Hardest: The hardest challenge is to wake up every morning with the same enthusiasm with which you began your profession … and still have a job! During the course of one’s career, one faces so many ups and downs, disappointments and disillusionments … and it is very difficult not to lose one’s sense of idealism and enthusiasm. But if one can continue to feel renewed and energized by one’s work, one can push forward with optimism.
As Fortuna reviewed her talk with us, it struck me that her observations were also true for rabbis! It is hard to pursue truth and to maintain communal harmony and spiritual growth. It is harder to stand up to power, to those who would undermine your work and threaten your position. It is hardest to maintain the youthful idealism and enthusiasm with which one entered the rabbinate.
But then it occurred to me: Fortuna’s framework refers to almost everyone, regardless of occupation or profession. It is hard to live with integrity, to strive to clarify and maintain one’s values. It is harder to resist the powers that seek to curtail your own ideas and ideals, to force you into conformity with their viewpoints. It is hardest to work year after year without becoming “burnt out,” without losing the visionary gleam of your youthful expectations.
This is the hardest challenge in life: to grow older while still retaining youthful enthusiasm.
This week’s Torah portion offers insight on this issue.
“And Avraham was old, well stricken in years” (Bereishit 24:1). The Hebrew phrase for “well stricken in years” is “ba bayamim” which literally means that Avraham came in days. When the Torah describes the elderliness of Avraham and Sarah, it uses similar wording: “And Avraham and Sarah were old, well stricken in years” (ba’im bayamim); literally, this means that Avraham and Sarah came in days. If the Torah informs us that Avraham is old (zaken) and that Avraham and Sarah are old (zekeinim), what is added by the words ba bayamim or ba’im bayamim? What do these words actually mean? How does one “come in days?”
When Avraham and Sarah are described as zaken/zekeinim, this refers to their chronological ages. They were indeed old in years. But when the Torah adds the words “ba bayamim/ba’im bayamim” it may be teaching us that Avraham and Sarah were living actively, making every day count. They were physiologically, emotionally and psychologically much younger than their chronological ages. They did not live passive lives waiting for their days to pass. Rather, they “came in days,” i.e. they actively greeted each day, they were ready for new challenges and new adventures.
This interpretation is borne out by the Torah narratives themselves. Right after Avraham and Sarah are described as being old and ba’im bayamim, the Torah informs us that Avraham, aged 100, and Sarah, aged 90, are going to have a baby!

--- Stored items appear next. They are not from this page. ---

(** C1: once a sent row exists for a document and today, a further pass on
    that day leaves the rows and the audit entries of that document as
    they are, so the number of sent rows under the key does not change;
    and no pass raises the number of sent rows under any key above one. *)
Theorem scheduled_pass_idempotent (host : Host) (now : Z) (w : World)
  (d : Z) :
  already_sent d (toISODate host now) (db w) = true ->
  let w' := snd (processReminders host (theNotificationService host) now w) in
  reminders_of d (db w') = reminders_of d (db w)
  /\ activity_of d (db w') = activity_of d (db w)
  /\ count_sent d (toISODate host now) (db w')
     = count_sent d (toISODate host now) (db w)
  /\ (forall d' date,
         (count_sent d' date (db w')
          <= Nat.max 1 (count_sent d' date (db w)))%nat).
Proof.
  intros Sent w'. subst w'.
  set (ns := theNotificationService host).
  set (today := toISODate host now) in *.
  pose proof (theNotificationService_keeps_db host) as K.
  assert (F : reminders_of d (db (snd (processReminders host ns now w)))
              = reminders_of d (db w)
              /\ activity_of d (db (snd (processReminders host ns now w)))
                 = activity_of d (db w)
              /\ already_sent d today
                   (db (snd (processReminders host ns now w))) = true).
  { apply (processReminders_invariant host ns
             (fun a b => already_sent d today a = true ->
                         reminders_of d b = reminders_of d a
                         /\ activity_of d b = activity_of d a
                         /\ already_sent d today b = true));
      [tauto | | | exact Sent].
    - intros a b c Hab Hbc Ha.
      destruct (Hab Ha) as (R1 & A1 & S1).
      destruct (Hbc S1) as (R2 & A2 & S2).
      repeat split; congruence.
    - intros doc w0 H0.
      apply (processDocumentReminder_frame host K d doc today w0 H0). }
  destruct F as (FR & FA & _).
  repeat split; try assumption.
  - rewrite !count_sent_of_document, FR. reflexivity.
  - intros d' date.
    apply (processReminders_invariant host ns
             (fun a b => (count_sent d' date b
                          <= Nat.max 1 (count_sent d' date a))%nat)).
    + intros; lia.
    + intros; lia.
    + intros doc w0. apply (processDocumentReminder_count host K).
Qed.

Lemma scheduled_pass_idempotent_witness :
  let w := Sample.world
             (Sample.database Sample.whatsapp_profile [Sample.sent_row]) in
  let w' := snd (processReminders Sample.reliable
                   (theNotificationService Sample.reliable) Sample.now w) in
  already_sent 1 (toISODate Sample.reliable Sample.now) (db w) = true
  /\ reminders_of 1 (db w') = reminders_of 1 (db w)
  /\ activity_of 1 (db w') = activity_of 1 (db w)
  /\ count_sent 1 (toISODate Sample.reliable Sample.now) (db w')
     = count_sent 1 (toISODate Sample.reliable Sample.now) (db w)
  /\ (forall d' date,
         (count_sent d' date (db w')
          <= Nat.max 1 (count_sent d' date (db w)))%nat).
Proof.
  split; [reflexivity|].
  apply (scheduled_pass_idempotent Sample.reliable Sample.now
           (Sample.world
              (Sample.database Sample.whatsapp_profile [Sample.sent_row]))
           1).
  reflexivity.
Defined.

(** The scenario of a document that expires in exactly seven days under
    the frequency [7_days]: the first pass of the day inserts the row,
    sends one message, marks the row sent and logs it; the second pass of
    that day changes nothing in the database and sends nothing. *)
Example two_passes_on_one_day :
  let host := Sample.reliable in
  let ns := theNotificationService host in
  let w0 := Sample.world (Sample.database Sample.whatsapp_profile []) in
  let w1 := snd (processReminders host ns Sample.now w0) in
  let w2 := snd (processReminders host ns Sample.now w1) in
  reminders (db w1) = [Sample.sent_row]
  /\ activity_logs (db w1) = [sent_entry host Sample.passport_row "2024-01-01"]
  /\ outbox w1 = [ {| provider := "whatsapp"; recipient := "918851670050" |} ]
  /\ db w2 = db w1
  /\ outbox w2 = outbox w1.
Proof. repeat split; reflexivity. Qed.

(* ------------------------------------------------------------------ *)
(** * Recording the outcome of a delivery *)

(** C8: after the pending row is inserted, a failed delivery leaves the
    database as the insert left it (the row unsent, no audit entry); a
    successful delivery followed by successful writes marks the row sent
    and appends exactly one [reminder_sent] entry; and the row is sent, or
    the audit log grows, only when the delivery reported success. *)
Theorem delivery_outcome_recorded (host : Host) (doc : Joined.t)
  (today : string) (w : World) :
  let ns := theNotificationService host in
  let days := days_between (Date_getTime host (Joined.expiration_date doc))
                (Date_getTime host today) in
  shouldSendReminder (Joined.reminder_frequency doc) days = Normal true ->
  d1 host (tick w) = D1Success ->
  already_sent (Joined.id doc) today (db w) = false ->
  d1 host (S (tick w)) = D1Success ->
  let inserted :=
    fst (insert_reminder (Joined.id doc) (Joined.user_id doc) today
           (getReminderType days) (db w)) in
  let delivery :=
    sendNotification ns doc days
      (advance (advance w (db w) []) inserted []) in
  let final := db (snd (processDocumentReminder host ns doc today w)) in
  reminders inserted
  = (reminders (db w) ++ [pending_row host doc today (db w) false])%list
  /\ (fst delivery = Normal false -> final = inserted)
  /\ (fst delivery = Normal true ->
      d1 host (tick (snd delivery)) = D1Success ->
      d1 host (S (tick (snd delivery))) = D1Success ->
      reminders final
      = (reminders (db w) ++ [pending_row host doc today (db w) true])%list
      /\ activity_logs final
         = (activity_logs (db w) ++ [sent_entry host doc today])%list)
  /\ (In (pending_row host doc today (db w) true) (reminders final) ->
      fst delivery = Normal true)
  /\ (activity_logs final <> activity_logs (db w) ->
      fst delivery = Normal true
      /\ activity_logs final
         = (activity_logs (db w) ++ [sent_entry host doc today])%list).
Proof.
  intros ns days Due D0 Fresh D1 inserted delivery final.
  subst final delivery inserted.
  pose proof (sendNotification_keeps_db (theNotificationService_keeps_db host)
                doc days) as K.
  fold ns in K. unfold keeps_db in K.
  apply already_sent_iff_selected in Fresh.
  destruct (processDocumentReminder host ns doc today w) as [c wf] eqn:Run.
  unfold processDocumentReminder, try_catch, bind, lift, ret in Run.
  fold days in Run. rewrite Due in Run. js_step Run.
  unfold d1_all in Run. rewrite D0, Fresh in Run. js_step Run.
  unfold d1_run in Run. js_step Run. rewrite D1 in Run. js_step Run.
  cbn [insert_reminder fst snd].
  set (rows := (reminders (db w) ++ _)%list) in *.
  set (inserted := set_reminders (db w) rows (next_rowid (db w))) in *.
  set (w1 := advance (advance w (db w) []) inserted []) in *.
  specialize (K w1).
  assert (NotIn : ~ In (pending_row host doc today (db w) true) rows).
  { unfold rows. intros H. apply in_app_or in H. destruct H as [H|[H|[]]].
    - apply next_rowid_fresh in H. cbn in H. lia.
    - discriminate H. }
  assert (Grow : forall l (x : ActivityLog.t), (l ++ [x])%list <> l).
  { intros l x H. apply (f_equal (@List.length _)) in H.
    rewrite length_app in H. cbn in H. lia. }
  split; [reflexivity|].
  destruct (sendNotification ns doc days w1) as [[[|]|] w2] eqn:SN;
    cbn [fst snd] in *; js_step Run.
  - destruct (d1 host (tick w2)) eqn:D2; js_step Run;
      destruct (d1 host (S (tick w2))) eqn:D3; js_step Run;
      inversion Run; subst c wf; clear Run;
      cbn [db advance fst snd reminders activity_logs set_reminders
           set_activity_logs reminders_seq];
      rewrite ?K; unfold w1, inserted;
      cbn [db advance fst snd reminders activity_logs set_reminders
           set_activity_logs reminders_seq];
      unfold rows; rewrite ?mark_sent_inserted by reflexivity;
      (split; [discriminate|]);
      (split; [intros _ E2 E3; try discriminate; split; reflexivity|]);
      (split; [reflexivity|]); intros N; (split; [reflexivity|]);
      try reflexivity; exfalso; apply N; reflexivity.
  - inversion Run; subst c wf; clear Run. cbn [snd]. rewrite K.
    split; [reflexivity|]. split; [discriminate|].
    split; [intros H; exfalso; exact (NotIn H)|].
    intros N. exfalso. apply N. reflexivity.
  - inversion Run; subst c wf; clear Run. cbn [snd]. rewrite K.
    split; [discriminate|]. split; [discriminate|].
    split; [intros H; exfalso; exact (NotIn H)|].
    intros N. exfalso. apply N. reflexivity.
Qed.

As old as they were chronologically, they were ready to start a new phase in life with the energy and enthusiasm of a young couple awaiting their first child. When the Torah tells us that Avraham was old and “ba bayamim,” he was busy making plans to marry off his son, Yitzchak.
Avraham was at least 137 years old then — but was very much alive, very much involved in the doings of his family and his society.
Although the chronological aging process is automatic and beyond human control, humans can lower their psychological/emotional ages by keeping alert mentally, by continuing to learn, by keeping focused on new goals to accomplish. Avraham and Sarah “came in days” — they dealt with each day actively and purposefully.
Life offers all of us hard challenges. These challenges are made even harder by those who try to impede our growth and our progress. But the hardest challenge is to maintain enthusiasm, to keep looking forward, to overcome obstacles … to grow old in years while remaining young in idealism.